MATERIAL PROVIDED:

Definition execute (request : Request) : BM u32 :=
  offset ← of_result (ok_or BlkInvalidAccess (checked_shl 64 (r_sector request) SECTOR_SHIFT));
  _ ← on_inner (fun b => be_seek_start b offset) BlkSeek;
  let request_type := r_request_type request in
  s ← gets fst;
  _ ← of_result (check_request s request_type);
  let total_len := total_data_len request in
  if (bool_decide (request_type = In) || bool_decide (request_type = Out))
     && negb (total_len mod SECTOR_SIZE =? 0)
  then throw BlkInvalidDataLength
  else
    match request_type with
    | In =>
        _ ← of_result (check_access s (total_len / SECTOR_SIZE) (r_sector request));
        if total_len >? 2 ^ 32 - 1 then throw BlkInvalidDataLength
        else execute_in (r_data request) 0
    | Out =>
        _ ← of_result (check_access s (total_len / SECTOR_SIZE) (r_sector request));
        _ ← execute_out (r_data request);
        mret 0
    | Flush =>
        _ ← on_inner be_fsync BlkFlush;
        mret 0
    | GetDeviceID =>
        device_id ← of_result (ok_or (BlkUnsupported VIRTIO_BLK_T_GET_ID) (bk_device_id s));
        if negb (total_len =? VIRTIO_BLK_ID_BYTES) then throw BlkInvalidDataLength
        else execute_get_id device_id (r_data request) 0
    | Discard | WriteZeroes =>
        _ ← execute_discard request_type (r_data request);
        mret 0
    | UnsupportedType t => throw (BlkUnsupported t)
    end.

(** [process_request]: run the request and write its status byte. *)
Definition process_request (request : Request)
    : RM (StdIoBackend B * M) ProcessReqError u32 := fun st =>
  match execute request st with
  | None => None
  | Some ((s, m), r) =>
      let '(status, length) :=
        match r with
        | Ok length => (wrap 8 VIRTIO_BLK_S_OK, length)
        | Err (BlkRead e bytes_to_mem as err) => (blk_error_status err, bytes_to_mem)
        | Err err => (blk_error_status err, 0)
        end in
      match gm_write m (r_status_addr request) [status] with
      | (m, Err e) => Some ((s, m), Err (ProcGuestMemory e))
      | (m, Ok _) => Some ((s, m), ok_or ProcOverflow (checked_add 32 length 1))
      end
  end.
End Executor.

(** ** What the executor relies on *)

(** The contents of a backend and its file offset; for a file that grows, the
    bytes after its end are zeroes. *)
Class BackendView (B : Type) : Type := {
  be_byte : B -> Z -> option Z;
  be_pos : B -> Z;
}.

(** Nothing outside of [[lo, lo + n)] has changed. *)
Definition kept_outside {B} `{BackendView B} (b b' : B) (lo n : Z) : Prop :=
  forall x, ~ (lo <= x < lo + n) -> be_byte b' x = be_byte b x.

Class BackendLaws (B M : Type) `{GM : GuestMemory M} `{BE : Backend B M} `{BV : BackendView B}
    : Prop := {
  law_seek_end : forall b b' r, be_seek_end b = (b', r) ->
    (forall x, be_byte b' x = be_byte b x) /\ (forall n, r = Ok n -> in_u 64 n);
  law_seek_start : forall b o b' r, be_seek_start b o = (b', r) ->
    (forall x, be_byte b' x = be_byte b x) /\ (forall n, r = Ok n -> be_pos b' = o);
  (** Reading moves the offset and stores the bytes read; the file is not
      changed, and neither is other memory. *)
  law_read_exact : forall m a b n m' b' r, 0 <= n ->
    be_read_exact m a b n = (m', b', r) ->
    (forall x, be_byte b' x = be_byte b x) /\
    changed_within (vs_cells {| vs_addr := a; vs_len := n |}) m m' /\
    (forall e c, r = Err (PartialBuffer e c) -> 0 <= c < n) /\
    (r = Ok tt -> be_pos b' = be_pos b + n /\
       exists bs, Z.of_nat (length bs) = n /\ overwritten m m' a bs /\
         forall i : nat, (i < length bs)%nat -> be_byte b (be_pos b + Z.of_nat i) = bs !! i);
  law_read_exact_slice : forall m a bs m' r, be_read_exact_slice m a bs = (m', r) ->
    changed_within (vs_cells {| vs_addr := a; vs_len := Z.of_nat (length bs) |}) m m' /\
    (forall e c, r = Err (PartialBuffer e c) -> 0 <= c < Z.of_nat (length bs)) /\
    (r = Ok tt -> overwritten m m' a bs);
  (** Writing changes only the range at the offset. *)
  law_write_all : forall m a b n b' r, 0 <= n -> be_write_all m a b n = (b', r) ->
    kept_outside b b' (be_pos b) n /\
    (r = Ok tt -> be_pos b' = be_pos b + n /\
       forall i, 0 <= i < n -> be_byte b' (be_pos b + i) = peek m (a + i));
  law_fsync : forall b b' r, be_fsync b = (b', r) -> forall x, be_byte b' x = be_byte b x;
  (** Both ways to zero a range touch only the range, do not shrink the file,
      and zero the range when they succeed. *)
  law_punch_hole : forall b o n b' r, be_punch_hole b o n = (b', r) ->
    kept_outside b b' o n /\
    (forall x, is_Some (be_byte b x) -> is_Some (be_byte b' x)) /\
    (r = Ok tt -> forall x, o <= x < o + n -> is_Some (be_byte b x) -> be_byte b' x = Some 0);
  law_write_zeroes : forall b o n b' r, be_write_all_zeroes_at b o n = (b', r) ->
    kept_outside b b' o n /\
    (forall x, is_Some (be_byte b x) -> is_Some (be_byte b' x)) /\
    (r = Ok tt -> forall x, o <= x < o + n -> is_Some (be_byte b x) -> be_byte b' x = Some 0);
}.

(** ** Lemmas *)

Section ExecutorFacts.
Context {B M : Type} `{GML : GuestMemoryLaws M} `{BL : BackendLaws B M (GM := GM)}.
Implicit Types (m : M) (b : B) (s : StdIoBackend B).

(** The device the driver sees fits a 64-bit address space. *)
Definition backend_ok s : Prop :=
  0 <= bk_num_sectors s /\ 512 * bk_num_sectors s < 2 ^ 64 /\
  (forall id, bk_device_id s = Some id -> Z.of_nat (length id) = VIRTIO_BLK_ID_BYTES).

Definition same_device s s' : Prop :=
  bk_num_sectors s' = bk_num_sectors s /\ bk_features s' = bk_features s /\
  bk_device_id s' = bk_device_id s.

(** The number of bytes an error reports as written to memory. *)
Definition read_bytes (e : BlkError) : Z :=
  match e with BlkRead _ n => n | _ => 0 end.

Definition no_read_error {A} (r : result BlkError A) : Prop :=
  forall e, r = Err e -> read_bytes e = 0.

WORK INSTRUCTIONS: For the lines from the one containing "(** ** Lemmas *)" through the end of the listing above, output each exactly and leave out the rest.

WRITTEN REPLY:
(** ** Lemmas *)

Section ExecutorFacts.
Context {B M : Type} `{GML : GuestMemoryLaws M} `{BL : BackendLaws B M (GM := GM)}.
Implicit Types (m : M) (b : B) (s : StdIoBackend B).

(** The device the driver sees fits a 64-bit address space. *)
Definition backend_ok s : Prop :=
  0 <= bk_num_sectors s /\ 512 * bk_num_sectors s < 2 ^ 64 /\
  (forall id, bk_device_id s = Some id -> Z.of_nat (length id) = VIRTIO_BLK_ID_BYTES).

Definition same_device s s' : Prop :=
  bk_num_sectors s' = bk_num_sectors s /\ bk_features s' = bk_features s /\
  bk_device_id s' = bk_device_id s.

(** The number of bytes an error reports as written to memory. *)
Definition read_bytes (e : BlkError) : Z :=
  match e with BlkRead _ n => n | _ => 0 end.

Definition no_read_error {A} (r : result BlkError A) : Prop :=
  forall e, r = Err e -> read_bytes e = 0.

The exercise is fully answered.